No wait, this is stupid!

If you get strep throat (which I just did), you go to a doctor and get antibiotics. Right? This is how you fix strep throat.

If you break a bone, you get a cast.

If you trip and fall, you pick yourself back up and if you cut open your finger, you put a band-aid on it.

We seem to have very standard ways of dealing with a lot of problems that can happen to our bodies. If any of the above things happened to me and I didn’t follow the courses of action that I outlined, you would wonder why, right?
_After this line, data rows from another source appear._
Lemma PosTarget_spec c sp :
  word 32 c ->
  let t := (val (FromCompact c) * u32 (pos_factor sp)) mod 2 ^ 256 / 2460 in
  exists r, PosTarget c sp = Some r /\ wf256 r /\
    val r = if (t =? 0) || (PosTargetLimit <? t) then PosTargetLimit else t.
Proof.
  intros Hc t. unfold PosTarget. destruct (FromCompact_spec c Hc) as [Hw _].
  cbn [Z.quot Z.quotrem Z.pos_div_eucl fst].
  replace ((Z.quot (60 * 40) 60 - 1) * 60 + (if sp <? 0 then 1 else sp) + (if sp <? 0 then 1 else sp))
    with (pos_factor sp) by (unfold pos_factor; change (Z.quot (60 * 40) 60) with 40; lia).
  change ((Z.quot (60 * 40) 60 + 1) * 60) with 2460.
  destruct (mul_i64_spec (FromCompact c) (pos_factor sp) Hw) as [Hm Em].
  destruct (div_i64_spec _ 2460 Hm ltac:(lia)) as (q & -> & Hq & Eq). cbn [mbind option_bind].
  rewrite Em in Eq. fold t in Eq. destruct wf_nil as [H0 E0].
  pose proof wf_max as Hmax. pose proof val_max as Emax.
  assert (Hlim : wf256 (shr W256 max_u256 24)) by (by apply wf_shr).
  assert (Elim : val (shr W256 max_u256 24) = PosTargetLimit).
  { rewrite (val_shr W256), Emax by (done || lia). done. }
  rewrite (le_spec W256), (gt_spec W256), E0, Eq, Elim by done.
  pose proof (val_range _ _ Hq).
  destruct (Z.leb_spec t 0), (Z.eqb_spec t 0); try lia; cbn [orb];
    [eexists; split_and!; done|].
  destruct (PosTargetLimit <? t); eexists; split_and!; done.
Qed.

(** ** The DarkGravity average *)

Fixpoint past_blocks (st : store) (n : nat) (p : ptr) : list CBlockIndex :=
  match n with
  | O => []
  | S n' => deref st p :: match pprev_of st p with Some q => past_blocks st n' q | None => [] end
  end.

(** The running average: after [k] targets the next one weighs [1 / (k + 2)]. *)
Fixpoint dgw_average_from (k acc : Z) (ts : list Z) : Z :=
  match ts with
  | [] => acc
  | t :: ts' => dgw_average_from (k + 1) ((acc * (k + 1) + t) / (k + 2)) ts'
  end.

Definition dgw_average (ts : list Z) : Z :=
  match ts with [] => 0 | t :: ts' => dgw_average_from 1 t ts' end.

Definition target_of (b : CBlockIndex) : Z := val (FromCompact (nBits b)).

(** What the retarget theorem asks of a block it reads. *)
Definition dgw_ok (b : CBlockIndex) : Prop :=
  word 32 (nBits b) /\ target_of b < 2 ^ 240 /\ 0 < GetBlockTime b.

Lemma average_bound a k t B :
  0 <= a < B -> 0 <= t < B -> 0 <= k -> 0 <= (a * k + t) / (k + 1) < B.
Proof.
  intros Ha Ht Hk. split; [apply Z.div_pos; nia|]. apply Z.div_lt_upper_bound; nia.
Qed.

Lemma dgw_average_from_bound k acc ts B :
  0 <= acc < B -> 0 <= k -> Forall (fun t => 0 <= t < B) ts ->
  0 <= dgw_average_from k acc ts < B.
Proof.
  intros Ha Hk Hts. revert k acc Ha Hk. induction Hts as [|t ts Ht Hts IH]; intros k acc Ha Hk;
    cbn [dgw_average_from]; [done|]. apply IH; [|lia].
  replace (k + 2) with (k + 1 + 1) by lia. apply average_bound; lia.
Qed.

Lemma dgw_block_next b s :
  dgw_ok b -> 1 <= CountBlocks s < 24 -> wf256 (PastDifficultyAveragePrev s) ->
  val (PastDifficultyAveragePrev s) < 2 ^ 240 -> 0 < LastBlockTime s ->
  exists s', dgw_block b s = Some s' /\ CountBlocks s' = CountBlocks s + 1 /\
    PastDifficultyAveragePrev s' = PastDifficultyAverage s' /\ wf256 (PastDifficultyAverage s') /\
    val (PastDifficultyAverage s') =
      (val (PastDifficultyAveragePrev s) * (CountBlocks s + 1) + target_of b) / (CountBlocks s + 2) /\
    nActualTimespan s' = nActualTimespan s + (LastBlockTime s - GetBlockTime b) /\
    LastBlockTime s' = GetBlockTime b.
Proof.
  intros (Hb & Ht & Htime) Hk Ha Hlt Hlast. unfold dgw_block, PastBlocksMin.
  rewrite (proj2 (Z.leb_le _ 24)), (proj2 (Z.eqb_neq _ 1)), (proj2 (Z.ltb_lt 0 _)) by lia.
  destruct (FromCompact_spec _ Hb) as [Hw _]. fold (target_of b) in *.
  pose proof (val_range _ _ Ha) as Ra. pose proof (val_range _ _ Hw) as Rw. fold (target_of b) in Rw.
  set (k := CountBlocks s) in *. set (avg := PastDifficultyAveragePrev s) in *.
  assert (Em : val (mul_i64 avg (k + 1)) = val avg * (k + 1)) by (apply mul_i64_small; [done|lia|nia]).
  pose proof (proj1 (mul_i64_spec avg (k + 1) Ha)) as Hm.
  assert (Es : val (add (mul_i64 avg (k + 1)) (FromCompact (nBits b))) = val avg * (k + 1) + target_of b).
  { rewrite (val_add W256), Em by done. change (modulus W256) with (2 ^ 256).
    fold (target_of b). apply Z.mod_small. nia. }
  destruct (div_i64_spec (add (mul_i64 avg (k + 1)) (FromCompact (nBits b))) (k + 1 + 1))
    as (q & -> & Hq & Eq); [by apply wf_add|lia|]. cbn [mbind option_bind].
  eexists. split; [reflexivity|]. cbn [CountBlocks PastDifficultyAverage
    PastDifficultyAveragePrev nActualTimespan LastBlockTime].
  split_and!; try done. rewrite Eq, Es. f_equal. lia.
Qed.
If I got strep throat but told you that I wasn’t really convinced that antibiotics would help it, you might be a little confused.

For some reason, people seem to think that this isn’t how it should be for some diseases. For instance, we’re supposed to be chill with the fact that Ann Romney, along with many other MS patients, has chosen to not take any medication.
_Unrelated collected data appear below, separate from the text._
(** [READDATA]/[WRITEDATA] of an unsigned and of a signed integer of [n] bytes. *)
Definition read_uint (n : nat) : reader Z := fun bs =>
  x <-! read_bytes n bs ;; Ok (le_val x.1, x.2).

Definition signed (n : nat) (z : Z) : Z :=
  if z <? 2 ^ (8 * Z.of_nat n - 1) then z else z - 2 ^ (8 * Z.of_nat n).

Definition read_int (n : nat) : reader Z := fun bs =>
  x <-! read_uint n bs ;; Ok (signed n x.1, x.2).

Definition c_uint (n : nat) : codec Z := {|
  enc := le_bytes n; dec := read_uint n; dom z := 0 <= z < 2 ^ (8 * Z.of_nat n) |}.

Definition c_int (n : nat) : codec Z := {|
  enc := le_bytes n; dec := read_int n;
  dom z := - 2 ^ (8 * Z.of_nat n - 1) <= z < 2 ^ (8 * Z.of_nat n - 1) |}.

(** [CFlatData] and arrays of fixed size. *)
Definition c_flat (n : nat) : codec byte_list := {|
  enc bs := bs; dec := read_bytes n; dom bs := length bs = n /\ is_bytes bs |}.

(** ** Compact sizes *)

Definition MAX_SIZE : Z := 0x02000000.

Definition GetSizeOfCompactSize (nSize : Z) : Z :=
  if nSize <? 253 then 1
  else if nSize <=? 0xffff then 3
  else if nSize <=? 0xffffffff then 5
  else 9.

Definition WriteCompactSize (nSize : Z) : byte_list :=
  if nSize <? 253 then le_bytes 1 nSize
  else if nSize <=? 0xffff then 253 :: le_bytes 2 nSize
  else if nSize <=? 0xffffffff then 254 :: le_bytes 4 nSize
  else 255 :: le_bytes 8 nSize.

(** A size in [n] bytes that must not fit the shorter form. *)
Definition read_long_size (n : nat) (least : Z) : reader Z := fun bs =>
  x <-! read_uint n bs ;;
  if x.1 <? least then Err NonCanonicalSize else Ok x.

Definition ReadCompactSize : reader Z := fun bs =>
  ch <-! read_uint 1 bs ;;
  x <-! (if ch.1 <? 253 then Ok ch
         else if ch.1 =? 253 then read_long_size 2 253 ch.2
         else if ch.1 =? 254 then read_long_size 4 0x10000 ch.2
         else read_long_size 8 0x100000000 ch.2) ;;
  if MAX_SIZE <? x.1 then Err SizeTooLarge else Ok x.

Definition c_size : codec Z := {|
  enc := WriteCompactSize; dec := ReadCompactSize; dom z := 0 <= z <= MAX_SIZE |}.

(** ** Variable-length integers

    For an unsigned type of [w] bits. *)

Fixpoint size_varint_loop (fuel : nat) (n nRet : Z) : Z :=
  match fuel with
  | O => nRet
  | S f =>
      let nRet := nRet + 1 in
      if n <=? 0x7F then nRet else size_varint_loop f (Z.shiftr n 7 - 1) nRet
  end.

(** [tmp] holds ten bytes for 64 bits, which bounds the iterations. *)
Definition varint_fuel (w : Z) : nat := Z.to_nat ((w + 6) / 7).

Definition GetSizeOfVarInt (w n : Z) : Z := size_varint_loop (varint_fuel w) n 0.

(** The bytes of [tmp], the last one computed first, as they are written. *)
Fixpoint write_varint_loop (fuel : nat) (n : Z) (tmp : byte_list) : byte_list :=
  match fuel with
  | O => tmp
  | S f =>
      let tmp := Z.lor (Z.land n 0x7F) (if (length tmp =? 0)%nat then 0 else 0x80) :: tmp in
      if n <=? 0x7F then tmp else write_varint_loop f (Z.shiftr n 7 - 1) tmp
  end.

Definition WriteVarInt (w n : Z) : byte_list := write_varint_loop (varint_fuel w) n [].

Fixpoint read_varint_loop (w n : Z) (bs : byte_list) : result ser_error (Z * byte_list) :=
  match bs with
  | [] => Err EndOfData
  | ch :: bs' =>
      let n := Z.lor (Z.shiftl n 7 mod 2 ^ w) (Z.land ch 0x7F) in
      if negb (Z.land ch 0x80 =? 0) then read_varint_loop w ((n + 1) mod 2 ^ w) bs'
      else Ok (n, bs')
  end.

Definition ReadVarInt (w : Z) : reader Z := read_varint_loop w 0.

Definition c_varint (w : Z) : codec Z := {|
  enc := WriteVarInt w; dec := ReadVarInt w; dom n := 0 <= n < 2 ^ w |}.

(** ** Strings and vectors *)

(** The vector of [unsigned char]: read in blocks of at most 5,000,000 bytes. *)
Definition read_block : Z := 1 + 4999999.

Fixpoint read_blocks (fuel : nat) (i nSize : Z) (v : byte_list) : reader byte_list := fun bs =>
  if i <? nSize then
    match fuel with
    | O => Err OutOfFuel
    | S f =>
        let blk := Z.min (nSize - i) read_block in
        x <-! read_bytes (Z.to_nat blk) bs ;;
        read_blocks f (i + blk) nSize (v ++ x.1) x.2
    end
  else Ok (v, bs).

(** Seven blocks hold [MAX_SIZE] bytes. *)
Definition read_byte_vector : reader byte_list := fun bs =>
  n <-! ReadCompactSize bs ;; read_blocks 7 0 n.1 [] n.2.

Definition write_byte_vector (v : byte_list) : byte_list :=
  WriteCompactSize (Z.of_nat (length v)) ++ v.

Definition c_bytes : codec byte_list := {|
  enc := write_byte_vector; dec := read_byte_vector;
  dom v := is_bytes v /\ Z.of_nat (length v) <= MAX_SIZE |}.

(** [LimitedString]. *)
Definition read_limited (limit : Z) : reader byte_list := fun bs =>
  n <-! ReadCompactSize bs ;;
  if limit <? n.1 then Err StringTooLong else read_bytes (Z.to_nat n.1) n.2.

Definition c_limited_string (limit : Z) : codec byte_list := {|
  enc := write_byte_vector; dec := read_limited limit;
  dom v := is_bytes v /\ Z.of_nat (length v) <= Z.min limit MAX_SIZE |}.

Section Combinators.
Context {A B : Type}.

(** Two fields in a row. *)
Definition c_pair (ca : codec A) (cb : codec B) : codec (A * B) := {|
  enc p := enc ca p.1 ++ enc cb p.2;
  dec bs := x <-! dec ca bs ;; y <-! dec cb x.2 ;; Ok ((x.1, y.1), y.2);
  dom p := dom ca p.1 /\ dom cb p.2 |}.

(** A structure and the tuple of its fields. *)
Definition c_iso (f : A -> B) (g : B -> A) (ca : codec A) : codec B := {|
  enc b := enc ca (g b);
  dec bs := x <-! dec ca bs ;; Ok (f x.1, x.2);
  dom b := dom ca (g b) |}.

(** A vector of elements that are not bytes: its length, then one by one. *)
Fixpoint read_n (ca : codec A) (n : nat) : reader (list A) := fun bs =>
  match n with
  | O => Ok ([], bs)
  | S n' =>
      x <-! dec ca bs ;; y <-! read_n ca n' x.2 ;; Ok (x.1 :: y.1, y.2)
  end.

Definition c_vector (ca : codec A) : codec (list A) := {|
  enc v := WriteCompactSize (Z.of_nat (length v)) ++ (v ≫= enc ca);
  dec bs := n <-! ReadCompactSize bs ;; read_n ca (Z.to_nat n.1) n.2;
  dom v := Z.of_nat (length v) <= MAX_SIZE /\ Forall (dom ca) v |}.

(** An optional last field: present when [p] holds of the first. *)
Definition c_when (ca : codec A) (cb : codec B) (p : A -> bool) (none : B) : codec (A * B) := {|
  enc x := enc ca x.1 ++ (if p x.1 then enc cb x.2 else []);
  dec bs := x <-! dec ca bs ;;
            if p x.1 then y <-! dec cb x.2 ;; Ok ((x.1, y.1), y.2)
            else Ok ((x.1, none), x.2);
  dom x := dom ca x.1 /\ if p x.1 then dom cb x.2 else x.2 = none |}.
End Combinators.

(** * Reading and writing fixed-size data *)

Lemma read_bytes_app bs rest : read_bytes (length bs) (bs ++ rest) = Ok (bs, rest).
Proof.
  unfold read_bytes. rewrite length_app. destruct (Nat.ltb_spec (length bs + length rest) (length bs));
    [lia|]. by rewrite take_app_length, drop_app_length.
Qed.

Lemma read_bytes_ok n bs v rest :
  is_bytes bs -> read_bytes n bs = Ok (v, rest) ->
  length v = n /\ bs = v ++ rest /\ is_bytes v /\ is_bytes rest.
Proof.
  intros Hb. unfold read_bytes. destruct (Nat.ltb_spec (length bs) n); [done|]. intros [= <- <-].
  split_and!; auto with words; [by rewrite length_take, Nat.min_l by lia|].
  by rewrite take_drop.
Qed.

Lemma read_uint_app n z rest :
  read_uint n (le_bytes n z ++ rest) = Ok (z mod 2 ^ (8 * Z.of_nat n), rest).
Proof.
  unfold read_uint. rewrite <- (length_le_bytes n z) at 1. rewrite read_bytes_app.
  cbn [rbind fst snd]. by rewrite le_val_bytes.
Qed.

Lemma read_uint_ok n bs z rest :
  is_bytes bs -> read_uint n bs = Ok (z, rest) ->
  0 <= z < 2 ^ (8 * Z.of_nat n) /\ bs = le_bytes n z ++ rest /\ is_bytes rest.
Proof.
  intros Hb H. unfold read_uint in H. apply rbind_ok in H as ([v r] & Hr & [= <- <-]).
  apply read_bytes_ok in Hr as (<- & -> & Hv & Hr); [|done]. cbn [fst snd] in *.
  split_and!; [apply (le_val_bound v Hv)..| |done]. by rewrite le_bytes_val.
Qed.

Lemma signed_mod n z :
  (0 < n)%nat -> - 2 ^ (8 * Z.of_nat n - 1) <= z < 2 ^ (8 * Z.of_nat n - 1) ->
  signed n (z mod 2 ^ (8 * Z.of_nat n)) = z.
Proof.
  intros Hn Hz. unfold signed.
  assert (E : 2 ^ (8 * Z.of_nat n) = 2 * 2 ^ (8 * Z.of_nat n - 1)).
  { rewrite <- Z.pow_succ_r by lia. f_equal. lia. }
  rewrite E in *. set (p := 2 ^ (8 * Z.of_nat n - 1)) in *.
  destruct (decide (0 <= z)).
  - rewrite Z.mod_small by lia. destruct (Z.ltb_spec z p); lia.
  - rewrite <- (Z.mod_add z 1), Z.mod_small by lia.
    destruct (Z.ltb_spec (z + 1 * (2 * p)) p); lia.
Qed.

#[export] Instance c_uint_lawful n : Lawful (c_uint n).
Proof.
  intros z rest Hz. cbn [enc dec dom c_uint] in *. rewrite read_uint_app.
  by rewrite Z.mod_small.
Qed.

#[export] Instance c_uint_canonical n : Canonical (c_uint n).
Proof. intros bs z rest Hb H. by apply read_uint_ok. Qed.

Lemma c_int_lawful n : (0 < n)%nat -> Lawful (c_int n).
Proof.
  intros Hn z rest Hz. cbn [enc dec dom c_int] in *. unfold read_int.
  rewrite read_uint_app. cbn [rbind fst snd]. by rewrite signed_mod.
Qed.

Lemma le_bytes_mod n z : le_bytes n (z mod 2 ^ (8 * Z.of_nat n)) = le_bytes n z.
Proof.
  rewrite <- le_val_bytes. apply le_bytes_val; [apply le_bytes_bytes|].
  by rewrite length_le_bytes.
Qed.

Lemma c_int_canonical n : (0 < n)%nat -> Canonical (c_int n).
Proof.
  intros Hn bs z rest Hb H. cbn [enc dec dom c_int] in *. unfold read_int in H.
  apply rbind_ok in H as ([u r] & Hr & [= <- <-]). cbn [fst snd].
  apply read_uint_ok in Hr as (Hu & -> & Hr); [|done].
  assert (E : 2 ^ (8 * Z.of_nat n) = 2 * 2 ^ (8 * Z.of_nat n - 1)).
  { rewrite <- Z.pow_succ_r by lia. f_equal. lia. }
  assert (Es : signed n u mod 2 ^ (8 * Z.of_nat n) = u).
  { unfold signed. case_match; [by apply Z.mod_small|].
    replace (u - 2 ^ (8 * Z.of_nat n)) with (u + (-1) * 2 ^ (8 * Z.of_nat n)) by lia.
    rewrite Z.mod_add by lia. by apply Z.mod_small. }
  split_and!; [| | |done].
  - unfold signed. destruct (Z.ltb_spec u (2 ^ (8 * Z.of_nat n - 1))); lia.
  - unfold signed. destruct (Z.ltb_spec u (2 ^ (8 * Z.of_nat n - 1))); lia.
  - by rewrite <- (le_bytes_mod n (signed n u)), Es.
Qed.

#[export] Instance c_int32_lawful : Lawful (c_int 4) := c_int_lawful 4 ltac:(lia).
#[export] Instance c_int32_canonical : Canonical (c_int 4) := c_int_canonical 4 ltac:(lia).
#[export] Instance c_int64_lawful : Lawful (c_int 8) := c_int_lawful 8 ltac:(lia).
#[export] Instance c_int64_canonical : Canonical (c_int 8) := c_int_canonical 8 ltac:(lia).

#[export] Instance c_flat_lawful n : Lawful (c_flat n).
Proof. intros bs rest [<- _]. apply read_bytes_app. Qed.

#[export] Instance c_flat_canonical n : Canonical (c_flat n).
Proof. intros bs a rest Hb H. apply read_bytes_ok in H as (<- & -> & ? & ?); [|done]. done. Qed.

(** * Compact sizes *)

(** [lia] with the bit widths of the fixed-size integers computed. *)
Ltac width_lia :=
  change (8 * Z.of_nat 1) with 8 in *; change (8 * Z.of_nat 2) with 16 in *;
  change (8 * Z.of_nat 4) with 32 in *; change (8 * Z.of_nat 8) with 64 in *; lia.

Lemma le_bytes_1 z : 0 <= z < 256 -> le_bytes 1 z = [z].
Proof. intros Hz. unfold le_bytes. cbn [digits]. by rewrite Z.mod_small by lia. Qed.

Lemma read_uint_1 b rest : 0 <= b < 256 -> read_uint 1 (b :: rest) = Ok (b, rest).
Proof.
  intros Hb. unfold read_uint. change (read_bytes 1 (b :: rest)) with
    (@Ok ser_error _ ([b], rest)). cbn [rbind fst snd]. unfold le_val. cbn [pos_val].
  do 2 f_equal. lia.
Qed.

Lemma read_long_size_app n least z rest :
  0 <= z < 2 ^ (8 * Z.of_nat n) -> least <= z ->
  read_long_size n least (le_bytes n z ++ rest) = Ok (z, rest).
Proof.
  intros Hz Hl. unfold read_long_size. rewrite read_uint_app. cbn [rbind fst snd].
  rewrite Z.mod_small by done. by rewrite (proj2 (Z.ltb_ge _ _) Hl).
Qed.

Lemma read_long_size_ok n least bs z rest :
  is_bytes bs -> read_long_size n least bs = Ok (z, rest) ->
  least <= z < 2 ^ (8 * Z.of_nat n) /\ bs = le_bytes n z ++ rest /\ is_bytes rest.
Proof.
  intros Hb H. unfold read_long_size in H. apply rbind_ok in H as ([u r] & Hr & H).
  cbn [fst snd] in H. destruct (Z.ltb_spec u least); [done|]. injection H as <- <-.
  apply read_uint_ok in Hr as (? & -> & ?); [|done]. split_and!; [lia|lia|done|done].
Qed.

(** Writing takes any 64-bit number; reading stops at [MAX_SIZE]. *)
Lemma ReadCompactSize_app z rest :
  0 <= z < 2 ^ 64 ->
  ReadCompactSize (WriteCompactSize z ++ rest) =
    if MAX_SIZE <? z then Err SizeTooLarge else Ok (z, rest).
Proof.
  intros Hz. unfold ReadCompactSize, WriteCompactSize.
  destruct (Z.ltb_spec z 253); [|destruct (Z.leb_spec z 0xffff); [|destruct (Z.leb_spec z 0xffffffff)]].
  - rewrite le_bytes_1 by lia. cbn [app]. rewrite read_uint_1 by lia. cbn [rbind fst snd].
    by rewrite (proj2 (Z.ltb_lt z 253)) by lia.
  - cbn [app]. rewrite read_uint_1 by lia. cbn [rbind fst snd].
    change (253 <? 253) with false. change (253 =? 253) with true. cbv iota.
    by rewrite read_long_size_app by width_lia.
  - cbn [app]. rewrite read_uint_1 by lia. cbn [rbind fst snd].
    change (254 <? 253) with false. change (254 =? 253) with false. change (254 =? 254) with true.
    cbv iota. by rewrite read_long_size_app by width_lia.
  - cbn [app]. rewrite read_uint_1 by lia. cbn [rbind fst snd].
    change (255 <? 253) with false. change (255 =? 253) with false. change (255 =? 254) with false.
    cbv iota. by rewrite read_long_size_app by width_lia.
Qed.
What? Apparently the PC thing to do about that is to not say anything. We can’t comment because it’s her choice and we can’t laugh at her stupid horse therapy (“hippotherapy,” whatever) and we can’t make value judgments because apparently she has made her own logical choice.

I’m really tired of this.

She’s being irresponsible. She’s opening herself up to the possibility of being literally struck down with an MS relapse at any time which could put her in a wheelchair or cause full-body paralysis or cause her to become incontinent or cause blurred vision or nausea or vertigo or… the list is pretty damn long.

When I’m relapsing, my vertigo is too strong for me to walk. I can’t eat anything without throwing it back up. I can’t take a shower without collapsing on the bathroom floor. I go to the ER and they give me one drug after another until I’m too exhausted for them to do anything else and then they send me home. My (wonderful) friends and family drop everything to take care of me. When I’m relapsing, what I want is to just sleep through it. Since I’m a responsible person, I’m on a drug (Copaxone) which reduces my relapses by 30%. I have an illness/disease/condition/new-best-friend-for-life/whatever you want to call it, and I treat it. Because that is the logical thing to do.
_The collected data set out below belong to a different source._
(* ===== verification/Script.v ===== *)
(** Scripts: script/script.h and script/script.cpp.

    A script is its bytes; a [const_iterator] into it is the suffix that is left,
    so [end() - pc] is a length.  [CScriptNum] is its [int64_t] value. *)

From S2P Require Import Prelude.

Abbreviation valtype := (list Z) (only parsing).
Abbreviation CScript := (list Z) (only parsing).

Definition MAX_SCRIPT_ELEMENT_SIZE : Z := 520.

(** * Opcodes *)

Definition OP_0 : Z := 0x00.
Definition OP_PUSHDATA1 : Z := 0x4c.
Definition OP_PUSHDATA2 : Z := 0x4d.
Definition OP_PUSHDATA4 : Z := 0x4e.
Definition OP_1NEGATE : Z := 0x4f.
Definition OP_1 : Z := 0x51.
Definition OP_16 : Z := 0x60.
Definition OP_NOP : Z := 0x61.
Definition OP_IF : Z := 0x63.
Definition OP_NOTIF : Z := 0x64.
Definition OP_ELSE : Z := 0x67.
Definition OP_ENDIF : Z := 0x68.
Definition OP_VERIFY : Z := 0x69.
Definition OP_RETURN : Z := 0x6a.
Definition OP_TOALTSTACK : Z := 0x6b.
Definition OP_FROMALTSTACK : Z := 0x6c.
Definition OP_2DROP : Z := 0x6d.
Definition OP_2DUP : Z := 0x6e.
Definition OP_3DUP : Z := 0x6f.
Definition OP_2OVER : Z := 0x70.
Definition OP_2ROT : Z := 0x71.
Definition OP_2SWAP : Z := 0x72.
Definition OP_IFDUP : Z := 0x73.
Definition OP_DEPTH : Z := 0x74.
Definition OP_DROP : Z := 0x75.
Definition OP_DUP : Z := 0x76.
Definition OP_NIP : Z := 0x77.
Definition OP_OVER : Z := 0x78.
Definition OP_PICK : Z := 0x79.
Definition OP_ROLL : Z := 0x7a.
Definition OP_ROT : Z := 0x7b.
Definition OP_SWAP : Z := 0x7c.
Definition OP_TUCK : Z := 0x7d.
Definition OP_CAT : Z := 0x7e.
Definition OP_SUBSTR : Z := 0x7f.
Definition OP_LEFT : Z := 0x80.
Definition OP_RIGHT : Z := 0x81.
Definition OP_SIZE : Z := 0x82.
Definition OP_INVERT : Z := 0x83.
Definition OP_AND : Z := 0x84.
Definition OP_OR : Z := 0x85.
Definition OP_XOR : Z := 0x86.
Definition OP_EQUAL : Z := 0x87.
Definition OP_EQUALVERIFY : Z := 0x88.
Definition OP_1ADD : Z := 0x8b.
Definition OP_1SUB : Z := 0x8c.
Definition OP_2MUL : Z := 0x8d.
Definition OP_2DIV : Z := 0x8e.
Definition OP_NEGATE : Z := 0x8f.
Definition OP_ABS : Z := 0x90.
Definition OP_NOT : Z := 0x91.
Definition OP_0NOTEQUAL : Z := 0x92.
Definition OP_ADD : Z := 0x93.
Definition OP_SUB : Z := 0x94.
Definition OP_MUL : Z := 0x95.
Definition OP_DIV : Z := 0x96.
Definition OP_MOD : Z := 0x97.
Definition OP_LSHIFT : Z := 0x98.
Definition OP_RSHIFT : Z := 0x99.
Definition OP_BOOLAND : Z := 0x9a.
Definition OP_BOOLOR : Z := 0x9b.
Definition OP_NUMEQUAL : Z := 0x9c.
Definition OP_NUMEQUALVERIFY : Z := 0x9d.
Definition OP_NUMNOTEQUAL : Z := 0x9e.
Definition OP_LESSTHAN : Z := 0x9f.
Definition OP_GREATERTHAN : Z := 0xa0.
Definition OP_LESSTHANOREQUAL : Z := 0xa1.
Definition OP_GREATERTHANOREQUAL : Z := 0xa2.
Definition OP_MIN : Z := 0xa3.
Definition OP_MAX : Z := 0xa4.
Definition OP_WITHIN : Z := 0xa5.
Definition OP_RIPEMD160 : Z := 0xa6.
Definition OP_SHA1 : Z := 0xa7.
Definition OP_SHA256 : Z := 0xa8.
Definition OP_HASH160 : Z := 0xa9.
Definition OP_HASH256 : Z := 0xaa.
Definition OP_CODESEPARATOR : Z := 0xab.
Definition OP_CHECKSIG : Z := 0xac.
Definition OP_CHECKSIGVERIFY : Z := 0xad.
Definition OP_CHECKMULTISIG : Z := 0xae.
Definition OP_CHECKMULTISIGVERIFY : Z := 0xaf.
Definition OP_NOP1 : Z := 0xb0.
Definition OP_NOP10 : Z := 0xb9.
Definition OP_INVALIDOPCODE : Z := 0xff.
Aside from all the other crap that Mitt Romney does (see my last post for some details), do we really want a president whose wife is a ticking time bomb? At any moment, she could relapse, and all his attention would have to be on her. As it should be, since they’re married. But all his attention wouldn’t be on her because he loves her or because she has MS, it would be because she’s irresponsible, and she’s put herself in a precarious position. I have no respect for that. And neither should you.

A Very Happy Day

Yesterday was a very happy day. Why? Well, in case you (somehow) hadn’t heard, Obamacare passed.

From CNN: “the law makes it illegal for any health insurance plan to use pre-existing conditions to exclude, limit or set unrealistic rates on coverage”

Hey. You guys. That means me. And anyone else out there with MS. We can all get insurance now.

Which is great, because my medications cost around $5,000 a month without insurance. Luckily, I’ve been on my parents’ plan so I’ve never had to pay anywhere close to that. But, not gonna lie, I was totally freaked out about what would happen after I couldn’t be on their plan anymore. How would I get a job right out of college that was good enough to get me good insurance? While many young adults are healthy and would simply not get insurance so they didn’t have to spend the money, that was never going to be an option for me.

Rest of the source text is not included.